EXERCISE INSTRUCTIONS: Of the entries below, return exactly those lines that fall between the one containing "set (pause := if" and the one containing "split; [|done]. constructor;", the two end lines included.

### INFORMATION SUPPLIED ###

(* ===== verification/Delivery.v ===== *)
(** * internal/publish: the delivery adapters

    [StubPublisher], [GenericHTTPPublisher] and the factory that selects one:
    validated settings, bounded retries, one idempotency key per publication. *)

From S2P Require Import Prelude GoLib Publish Backoff.

(** ** Configuration (publisher_factory.go, NewGenericHTTPPublisher) *)

Definition BackendStub : string := "stub".
Definition BackendGenericHTTP : string := "generic-http".

Record PublisherConfig : Type := mkConfig {
  cfg_Backend : string;
  cfg_WebhookURL : string;
  cfg_Token : string;
  cfg_IdempotencyKeyField : string;
  cfg_MaxAttempts : Z;
  cfg_BackoffBase : duration;
  cfg_BackoffMax : duration
}.

Record GenericHTTPPublisher : Type := mkGeneric {
  gp_webhookURL : string;
  gp_token : string;
  gp_idempotencyField : string;
  gp_maxAttempts : Z;
  gp_backoffBase : duration;
  gp_backoffMax : duration
}.

Definition maxResponseBytes : Z := Z.shiftl 64 20.
Definition defaultMaxAttempts : Z := 1.
Definition defaultBackoffBase : duration := 500000000%Z.
Definition defaultBackoffMax : duration := (30 * Second)%Z.

(** [ErrPublisherConfig] with its detail. *)
Definition config_error (detail : string) : string :=
  "publish: invalid publisher configuration: " +:+ detail.

Definition NewGenericHTTPPublisher (cfg : PublisherConfig) : res string GenericHTTPPublisher :=
  guard! negb (blank (cfg_WebhookURL cfg)) else config_error "webhook url is required" in
  guard! negb (blank (cfg_Token cfg)) else config_error "token is required" in
  let attempts := if (cfg_MaxAttempts cfg <? 1)%Z then defaultMaxAttempts else cfg_MaxAttempts cfg in
  let base := if (cfg_BackoffBase cfg <=? 0)%Z then defaultBackoffBase else cfg_BackoffBase cfg in
  let backoffMax := if (cfg_BackoffMax cfg <=? 0)%Z then defaultBackoffMax else cfg_BackoffMax cfg in
  let backoffMax := if (backoffMax <? base)%Z then base else backoffMax in
  Ok (mkGeneric (cfg_WebhookURL cfg) (cfg_Token cfg) (TrimSpace (cfg_IdempotencyKeyField cfg)) attempts base backoffMax).

Inductive Publisher : Type :=
| UseStub
| UseGeneric (p : GenericHTTPPublisher).

Definition NewPublisher (cfg : PublisherConfig) : res string Publisher :=
  if String.eqb (cfg_Backend cfg) "" || String.eqb (cfg_Backend cfg) BackendStub then Ok UseStub
  else if String.eqb (cfg_Backend cfg) BackendGenericHTTP then
    try! p := NewGenericHTTPPublisher cfg in Ok (UseGeneric p)
  else Err (config_error ("unknown backend " +:+ cfg_Backend cfg)).

(** ** publisher_stub.go *)

Definition Stub_Publish (p : Publication) : res err string :=
  guard! HasApproval p else ErrApprovalRequired in
  Ok ("stub://" +:+ p_Platform p +:+ "/" +:+ p_ContentHash p).

(** ** generic_http.go *)

(** One HTTP exchange as the client reports it. *)
Inductive exchange : Type :=
| NoRequest (msg : string)                 (* http.NewRequestWithContext failed *)
| Transport (ctx_done : bool) (msg : string)
| BadRead (msg : string)                   (* reading the body failed *)
| Response (status : Z) (body : string).

(** A failed attempt is permanent or worth another one. *)
Inductive attempt_err : Type := Permanent (e : err) | Transient (e : err).

(** What the adapter does to the outside world. *)
Inductive action : Type :=
| Sleep (d : duration)
| Post (url auth : string) (idempotency : option (string * string)) (body : string).

Definition isRetryable : bool := true.

Section http.
Context `{UuidText}.
(** [json.Marshal(pub)], the answer of the endpoint to the [n]-th attempt, when
    the caller's context is done before the [n]-th attempt, and the two fields
    [json.Unmarshal] finds in a response body. *)
Variable encode : Publication -> string.
Variable endpoint : Z -> exchange.
Variable cancelled : Z -> option string.
Variable decode : string -> string * string.

Definition idempotencyKey (pub : Publication) : string :=
  let k := TrimSpace (p_IdempotencyKey pub) in
  if negb (String.eqb k "") then k
  else sha256_hex (uuid_String (p_WorkspaceID pub) +:+ "|" +:+ uuid_String (p_ID pub) +:+ "|" +:+ p_ContentHash pub).

Definition reference (raw : string) (pub : Publication) : string :=
  let '(ExternalID, Reference) := decode raw in
  if negb (blank ExternalID) then ExternalID
  else if negb (blank Reference) then Reference
  else "generic-http://" +:+ p_ContentHash pub.

Definition post_of (p : GenericHTTPPublisher) (body : string) (pub : Publication) : action :=
  Post (gp_webhookURL p) ("Bearer " +:+ gp_token p)
    (if String.eqb (gp_idempotencyField p) "" then None
     else Some (gp_idempotencyField p, idempotencyKey pub)) body.

Definition status_error (status : Z) : err :=
  ErrDelivery ("publish: delivery endpoint returned status " +:+ strconv_Itoa status).

Definition attempt (p : GenericHTTPPublisher) (n : Z) (pub : Publication) : res attempt_err string :=
  match endpoint n with
  | NoRequest m => Err (Transient (ErrDelivery ("publish: build request: " +:+ m)))
  | Transport true m => Err (Permanent (ErrDelivery ("publish: delivery cancelled: " +:+ m)))
  | Transport false m =>
      if isRetryable then Err (Transient (ErrDelivery m))
      else Err (Permanent (ErrDelivery ("publish: delivery request failed: " +:+ m)))
  | BadRead m => Err (Transient (ErrDelivery ("publish: read delivery response: " +:+ m)))
  | Response status raw =>
      if (maxResponseBytes <? Z.of_nat (String.length raw))%Z
      then Err (Transient (ErrDelivery "publish: delivery response too large"))
      else if (status <? 200)%Z || (300 <=? status)%Z then
        if (400 <=? status)%Z && (status <? 500)%Z then Err (Permanent (status_error status))
        else Err (Transient (status_error status))
      else Ok (reference raw pub)
  end.

(** The actions an attempt performs: none when no request could be built. *)
Definition attempt_actions (p : GenericHTTPPublisher) (n : Z) (body : string) (pub : Publication) : list action :=
  match endpoint n with NoRequest _ => [] | _ => [post_of p body pub] end.

(** [left] attempts remain, the next one being number [n]. *)
Fixpoint deliver_loop (p : GenericHTTPPublisher) (body : string) (pub : Publication) (left : nat) (n : Z)
    (lastErr : err) : res err string * list action :=
  match left with
  | O => (Err lastErr, [])
  | S left' =>
      match (if (1 <? n)%Z then cancelled n else None) with
      | Some m => (Err (ErrDelivery ("publish: retry cancelled: " +:+ m)), [])
      | None =>
          let pause := if (1 <? n)%Z then [Sleep (backoffFor (gp_backoffBase p) (gp_backoffMax p) n)] else [] in
          let acts := pause ++ attempt_actions p n body pub in
          match attempt p n pub with
          | Ok ref => (Ok ref, acts)
          | Err (Permanent e) => (Err e, acts)
          | Err (Transient e) =>
              let '(r, more) := deliver_loop p body pub left' (n + 1) e in (r, acts ++ more)
          end
      end
  end.

Definition Generic_Publish (p : GenericHTTPPublisher) (pub : Publication) : res err string * list action :=
  if negb (HasApproval pub) then (Err ErrApprovalRequired, [])
  else
    let body := encode pub in
    if (maxResponseBytes <? Z.of_nat (String.length body))%Z
    then (Err (ErrDelivery "publish: encoded publication too large"), [])
    else deliver_loop p body pub (Z.to_nat (gp_maxAttempts p)) 1 (ErrDelivery "").

(** ** Facts *)

Definition is_post (a : action) : Prop := match a with Post _ _ _ _ => True | Sleep _ => False end.
#[export] Instance is_post_dec a : Decision (is_post a).
Proof. destruct a; apply _. Defined.

Definition sane (p : GenericHTTPPublisher) : Prop :=
  (1 <= gp_maxAttempts p)%Z /\ (0 < gp_backoffBase p <= gp_backoffMax p)%Z.

Lemma NewGenericHTTPPublisher_sane cfg p : NewGenericHTTPPublisher cfg = Ok p -> sane p.
Proof.
  unfold NewGenericHTTPPublisher. intros Hn. apply guard_Ok in Hn as [_ Hn]. apply guard_Ok in Hn as [_ Hn].
  assert (0 < defaultBackoffBase)%Z by done. assert (0 < defaultBackoffMax)%Z by done.
  injection Hn as <-. unfold sane, defaultMaxAttempts. cbn [gp_maxAttempts gp_backoffBase gp_backoffMax].
  destruct (Z.ltb_spec (cfg_MaxAttempts cfg) 1), (Z.leb_spec (cfg_BackoffBase cfg) 0),
    (Z.leb_spec (cfg_BackoffMax cfg) 0); repeat (case_match; bool_prop); try lia.
Qed.

(** An action the adapter may perform for [pub]. *)
Definition proper (p : GenericHTTPPublisher) (body : string) (pub : Publication) (a : action) : Prop :=
  match a with
  | Sleep d => (0 < d <= gp_backoffMax p)%Z
  | Post _ _ _ _ => a = post_of p body pub
  end.

Lemma attempt_actions_proper p n body pub :
  Forall (proper p body pub) (attempt_actions p n body pub) /\
  length (filter is_post (attempt_actions p n body pub)) <= 1.
Proof. unfold attempt_actions. destruct (endpoint n); (split; [repeat constructor|simpl; lia]). Qed.

Lemma deliver_loop_actions p body pub left n e :
  sane p -> (gp_backoffMax p <= 2 ^ 62)%Z -> (1 <= n)%Z -> (n + Z.of_nat left < 2 ^ 63)%Z ->
  let acts := (deliver_loop p body pub left n e).2 in
  Forall (proper p body pub) acts /\ length (filter is_post acts) <= left.
Proof.
  intros [Hmax Hb] Hcap. revert n e. induction left as [|left IH]; intros n e Hn Hlim; simpl; [split; [constructor|lia]|].
  destruct (if (1 <? n)%Z then cancelled n else None); simpl; [split; [constructor|lia]|].
  destruct (attempt_actions_proper p n body pub) as [Hp Hl].
  set (pause := if (1 <? n)%Z then _ else []).
  assert (Forall (proper p body pub) pause /\ filter is_post pause = []) as [Hpp Hpl].
  { subst pause. destruct (Z.ltb_spec 1 n); [|split; [constructor|done]].
    split; [|done]. constructor; [|constructor]. simpl.
    unfold backoffFor. rewrite wrap64_id by (unfold in_int64; lia).
    destruct (Z.ltb_spec (n - 2) 0); [lia|].
    destruct (backoff_loop_closed (Z.to_nat (n - 2)) (gp_backoffBase p) (gp_backoffMax p)) as [_ Hpos]; [done..|].
    destruct (Z.ltb_spec (gp_backoffMax p) (backoff_loop (Z.to_nat (n - 2)) (gp_backoffBase p) (gp_backoffMax p))); lia. }
  assert (Forall (proper p body pub) (pause ++ attempt_actions p n body pub) /\
    length (filter is_post (pause ++ attempt_actions p n body pub)) <= 1) as [Ha1 Ha2].
  { split; [by apply Forall_app|]. by rewrite filter_app, Hpl. }
  destruct (attempt p n pub) as [ref|[er|er]]; simpl; [split; [done|lia]|split; [done|lia]|].
  specialize (IH (n + 1)%Z er ltac:(lia) ltac:(lia)).
  destruct (deliver_loop p body pub left (n + 1) er) as [r more]. simpl in *. destruct IH as [IH1 IH2].
  split; [by apply Forall_app|]. rewrite filter_app, length_app. lia.
Qed.

(** The attempts before the [k]-th one failed in a way worth retrying. *)
Definition retried_until (p : GenericHTTPPublisher) (pub : Publication) (from k : Z) : Prop :=
  forall i, (from <= i < k)%Z -> (exists e, attempt p i pub = Err (Transient e)) /\
    ((1 < i)%Z -> cancelled i = None).

Lemma deliver_loop_Ok p body pub left n e ref :
  (deliver_loop p body pub left n e).1 = Ok ref <->
  exists k, (n <= k < n + Z.of_nat left)%Z /\ attempt p k pub = Ok ref /\
    ((1 < k)%Z -> cancelled k = None) /\ retried_until p pub n k.
Proof.
  revert n e. induction left as [|left IH]; intros n e; simpl.
  { split; [done|]. intros (k & ? & _). lia. }
  destruct (if (1 <? n)%Z then cancelled n else None) as [m|] eqn:Hc.
  { split; [done|]. intros (k & Hk & Ha & Hck & Hu). exfalso.
    destruct (Z.ltb_spec 1 n); [|done]. destruct (decide (k = n)) as [->|Hne]; [rewrite Hck in Hc by done; done|].
    destruct (Hu n) as [_ Hcn]; [lia|]. rewrite Hcn in Hc by done. done. }
  assert ((1 < n)%Z -> cancelled n = None) as Hcn by (intros Hn; by destruct (Z.ltb_spec 1 n); [|lia]).
  destruct (attempt p n pub) as [ref'|[er|er]] eqn:Ha; simpl.
  - split.
    + intros [= ->]. exists n. split_and!; [lia|lia|done|done|]. intros i Hi. lia.
    + intros (k & Hk & Hak & _ & Hu). destruct (decide (k = n)) as [->|Hne]; [congruence|].
      destruct (Hu n) as [[? Hx] _]; [lia|]. congruence.
  - split; [done|]. intros (k & Hk & Hak & _ & Hu). destruct (decide (k = n)) as [->|Hne]; [congruence|].
    destruct (Hu n) as [[? Hx] _]; [lia|]. congruence.
  - specialize (IH (n + 1)%Z er). destruct (deliver_loop p body pub left (n + 1) er) as [r more]. simpl in *.
    rewrite IH. split.
    + intros (k & Hk & Hak & Hck & Hu). exists k. split_and!; [lia|lia|done|done|].
      intros i Hi. destruct (decide (i = n)) as [->|Hne]; [split; [by eexists|done]|apply Hu; lia].
    + intros (k & Hk & Hak & Hck & Hu). destruct (decide (k = n)) as [->|Hne]; [congruence|].
      exists k. split_and!; [lia|lia|done|done|]. intros i Hi. apply Hu. lia.
Qed.
End http.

###

RESULT FOR THIS TASK:
  set (pause := if (1 <? n)%Z then _ else []).
  assert (Forall (proper p body pub) pause /\ filter is_post pause = []) as [Hpp Hpl].
  { subst pause. destruct (Z.ltb_spec 1 n); [|split; [constructor|done]].
    split; [|done]. constructor; [|constructor]. simpl.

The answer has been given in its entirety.